**Exercise requirements:**
From the first line through the line containing "(** [Object.entries(o)]: the", transcribe the records exactly and include no other lines.

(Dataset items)

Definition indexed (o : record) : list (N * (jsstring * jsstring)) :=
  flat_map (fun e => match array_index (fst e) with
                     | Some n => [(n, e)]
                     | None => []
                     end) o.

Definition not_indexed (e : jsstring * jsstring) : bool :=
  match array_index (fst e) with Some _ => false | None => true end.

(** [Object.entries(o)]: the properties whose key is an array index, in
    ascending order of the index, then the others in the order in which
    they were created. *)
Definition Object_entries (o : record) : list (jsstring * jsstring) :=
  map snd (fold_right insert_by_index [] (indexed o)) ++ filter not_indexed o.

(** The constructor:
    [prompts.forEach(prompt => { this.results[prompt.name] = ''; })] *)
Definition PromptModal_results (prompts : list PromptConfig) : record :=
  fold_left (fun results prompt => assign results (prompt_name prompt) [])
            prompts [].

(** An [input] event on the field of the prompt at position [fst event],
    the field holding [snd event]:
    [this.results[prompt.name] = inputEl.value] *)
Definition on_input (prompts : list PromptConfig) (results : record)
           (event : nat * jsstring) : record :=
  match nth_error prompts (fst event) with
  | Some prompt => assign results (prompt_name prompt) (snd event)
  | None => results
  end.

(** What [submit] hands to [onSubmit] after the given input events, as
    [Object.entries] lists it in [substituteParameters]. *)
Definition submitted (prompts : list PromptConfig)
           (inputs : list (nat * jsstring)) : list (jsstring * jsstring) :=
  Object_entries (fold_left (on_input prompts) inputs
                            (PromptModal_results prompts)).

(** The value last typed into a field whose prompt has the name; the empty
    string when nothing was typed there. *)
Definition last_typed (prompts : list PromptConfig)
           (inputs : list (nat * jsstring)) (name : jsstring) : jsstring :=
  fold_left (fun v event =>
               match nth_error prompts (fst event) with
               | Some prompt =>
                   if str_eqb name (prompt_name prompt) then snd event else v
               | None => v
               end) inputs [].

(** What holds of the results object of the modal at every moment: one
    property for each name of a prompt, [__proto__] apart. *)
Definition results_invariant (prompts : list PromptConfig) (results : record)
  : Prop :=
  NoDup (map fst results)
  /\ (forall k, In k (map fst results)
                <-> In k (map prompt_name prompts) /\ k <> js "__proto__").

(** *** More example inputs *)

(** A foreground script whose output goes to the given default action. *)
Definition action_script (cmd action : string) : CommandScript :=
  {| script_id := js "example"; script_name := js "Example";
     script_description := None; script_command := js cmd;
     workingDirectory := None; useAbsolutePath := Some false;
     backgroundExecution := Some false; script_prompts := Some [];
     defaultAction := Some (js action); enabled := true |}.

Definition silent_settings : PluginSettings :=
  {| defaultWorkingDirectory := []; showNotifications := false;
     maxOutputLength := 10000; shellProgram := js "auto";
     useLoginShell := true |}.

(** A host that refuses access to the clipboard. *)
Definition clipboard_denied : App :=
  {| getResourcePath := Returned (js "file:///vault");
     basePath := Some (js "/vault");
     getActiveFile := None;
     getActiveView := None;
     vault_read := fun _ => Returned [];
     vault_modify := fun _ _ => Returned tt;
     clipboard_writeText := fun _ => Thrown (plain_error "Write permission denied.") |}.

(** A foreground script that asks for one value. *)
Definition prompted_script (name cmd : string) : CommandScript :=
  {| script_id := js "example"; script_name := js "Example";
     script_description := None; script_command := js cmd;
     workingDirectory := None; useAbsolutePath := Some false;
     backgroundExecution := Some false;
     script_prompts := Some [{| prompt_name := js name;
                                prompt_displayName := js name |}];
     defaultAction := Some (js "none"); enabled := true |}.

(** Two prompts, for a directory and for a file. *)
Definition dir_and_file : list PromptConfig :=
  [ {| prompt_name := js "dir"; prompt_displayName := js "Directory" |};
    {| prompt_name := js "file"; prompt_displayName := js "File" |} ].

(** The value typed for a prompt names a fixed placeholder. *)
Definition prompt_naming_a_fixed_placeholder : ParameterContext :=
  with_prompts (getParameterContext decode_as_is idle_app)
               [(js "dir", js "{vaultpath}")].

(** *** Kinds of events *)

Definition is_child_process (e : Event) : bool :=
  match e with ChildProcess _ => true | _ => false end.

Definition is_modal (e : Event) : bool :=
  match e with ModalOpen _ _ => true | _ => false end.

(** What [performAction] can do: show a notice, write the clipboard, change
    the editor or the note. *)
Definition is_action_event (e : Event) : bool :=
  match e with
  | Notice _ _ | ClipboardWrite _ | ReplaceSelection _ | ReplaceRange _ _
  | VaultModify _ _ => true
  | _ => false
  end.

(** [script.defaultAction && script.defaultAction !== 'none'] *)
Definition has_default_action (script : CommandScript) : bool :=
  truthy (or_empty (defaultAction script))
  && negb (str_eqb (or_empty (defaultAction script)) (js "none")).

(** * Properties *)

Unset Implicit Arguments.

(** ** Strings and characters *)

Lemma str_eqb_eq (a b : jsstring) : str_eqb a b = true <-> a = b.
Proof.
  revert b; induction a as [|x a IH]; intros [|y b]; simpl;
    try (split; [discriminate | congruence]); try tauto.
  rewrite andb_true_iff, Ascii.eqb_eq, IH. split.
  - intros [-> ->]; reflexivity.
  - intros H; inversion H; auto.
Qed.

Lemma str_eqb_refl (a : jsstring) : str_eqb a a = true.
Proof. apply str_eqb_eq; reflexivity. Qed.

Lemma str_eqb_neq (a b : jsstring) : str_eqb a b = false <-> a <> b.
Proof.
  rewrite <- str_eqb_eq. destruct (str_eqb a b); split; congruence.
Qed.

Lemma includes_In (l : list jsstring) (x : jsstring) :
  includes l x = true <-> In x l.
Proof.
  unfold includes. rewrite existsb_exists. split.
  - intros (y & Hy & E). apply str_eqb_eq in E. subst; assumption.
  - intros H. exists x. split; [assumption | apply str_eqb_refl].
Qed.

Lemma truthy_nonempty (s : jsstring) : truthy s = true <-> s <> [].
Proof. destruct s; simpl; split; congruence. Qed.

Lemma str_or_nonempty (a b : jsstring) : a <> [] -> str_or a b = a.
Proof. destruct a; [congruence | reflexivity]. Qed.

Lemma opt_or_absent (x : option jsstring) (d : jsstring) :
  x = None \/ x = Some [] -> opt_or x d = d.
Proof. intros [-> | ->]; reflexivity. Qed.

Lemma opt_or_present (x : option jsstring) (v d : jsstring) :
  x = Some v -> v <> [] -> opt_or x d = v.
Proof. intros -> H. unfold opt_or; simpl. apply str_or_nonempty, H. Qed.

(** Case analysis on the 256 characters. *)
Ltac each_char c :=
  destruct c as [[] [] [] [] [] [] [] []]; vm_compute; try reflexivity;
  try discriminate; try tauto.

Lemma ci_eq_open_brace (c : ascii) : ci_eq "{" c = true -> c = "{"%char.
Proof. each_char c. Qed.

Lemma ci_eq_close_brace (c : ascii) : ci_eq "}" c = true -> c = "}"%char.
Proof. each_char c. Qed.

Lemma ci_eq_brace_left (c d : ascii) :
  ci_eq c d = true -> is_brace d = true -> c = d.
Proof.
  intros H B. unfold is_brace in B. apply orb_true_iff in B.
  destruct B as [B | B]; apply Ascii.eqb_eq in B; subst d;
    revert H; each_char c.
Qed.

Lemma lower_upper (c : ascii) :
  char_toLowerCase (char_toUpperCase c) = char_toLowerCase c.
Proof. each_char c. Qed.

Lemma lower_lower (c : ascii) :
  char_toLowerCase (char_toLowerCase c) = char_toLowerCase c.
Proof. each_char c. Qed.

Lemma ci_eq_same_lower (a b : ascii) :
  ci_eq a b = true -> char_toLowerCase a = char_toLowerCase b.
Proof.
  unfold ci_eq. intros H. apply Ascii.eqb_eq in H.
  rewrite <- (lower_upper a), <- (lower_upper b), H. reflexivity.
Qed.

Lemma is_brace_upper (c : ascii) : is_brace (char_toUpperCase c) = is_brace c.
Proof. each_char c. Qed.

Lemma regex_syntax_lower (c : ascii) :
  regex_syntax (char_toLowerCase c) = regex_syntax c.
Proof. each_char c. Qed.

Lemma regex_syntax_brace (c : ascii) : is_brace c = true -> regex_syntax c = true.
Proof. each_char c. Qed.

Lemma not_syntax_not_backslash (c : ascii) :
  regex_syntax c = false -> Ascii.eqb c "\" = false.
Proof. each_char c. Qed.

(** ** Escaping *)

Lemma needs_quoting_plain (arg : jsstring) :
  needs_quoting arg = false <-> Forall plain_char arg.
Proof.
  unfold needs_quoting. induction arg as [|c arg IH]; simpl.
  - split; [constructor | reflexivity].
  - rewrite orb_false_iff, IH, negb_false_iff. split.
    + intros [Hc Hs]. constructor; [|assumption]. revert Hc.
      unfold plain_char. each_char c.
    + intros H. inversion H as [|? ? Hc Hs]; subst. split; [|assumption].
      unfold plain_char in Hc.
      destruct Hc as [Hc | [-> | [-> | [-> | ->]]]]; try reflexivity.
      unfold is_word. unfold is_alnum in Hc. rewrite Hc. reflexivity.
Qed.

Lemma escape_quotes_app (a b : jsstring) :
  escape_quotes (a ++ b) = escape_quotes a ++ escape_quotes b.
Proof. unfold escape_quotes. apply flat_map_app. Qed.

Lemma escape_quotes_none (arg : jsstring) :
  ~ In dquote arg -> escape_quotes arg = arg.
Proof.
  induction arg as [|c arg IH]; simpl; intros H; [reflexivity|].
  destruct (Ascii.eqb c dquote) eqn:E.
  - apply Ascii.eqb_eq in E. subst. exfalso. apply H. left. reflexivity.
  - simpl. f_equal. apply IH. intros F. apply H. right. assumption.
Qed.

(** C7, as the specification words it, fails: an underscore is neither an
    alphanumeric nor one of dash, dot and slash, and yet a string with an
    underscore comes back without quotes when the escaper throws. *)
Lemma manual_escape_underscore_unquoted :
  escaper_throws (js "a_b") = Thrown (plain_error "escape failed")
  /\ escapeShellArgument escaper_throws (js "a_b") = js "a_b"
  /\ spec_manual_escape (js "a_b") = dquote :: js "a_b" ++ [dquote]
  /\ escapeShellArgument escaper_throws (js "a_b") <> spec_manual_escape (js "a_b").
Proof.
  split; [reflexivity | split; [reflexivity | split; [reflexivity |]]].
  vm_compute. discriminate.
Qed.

**Reply:**
Definition indexed (o : record) : list (N * (jsstring * jsstring)) :=
  flat_map (fun e => match array_index (fst e) with
                     | Some n => [(n, e)]
                     | None => []
                     end) o.

Definition not_indexed (e : jsstring * jsstring) : bool :=
  match array_index (fst e) with Some _ => false | None => true end.

(** [Object.entries(o)]: the properties whose key is an array index, in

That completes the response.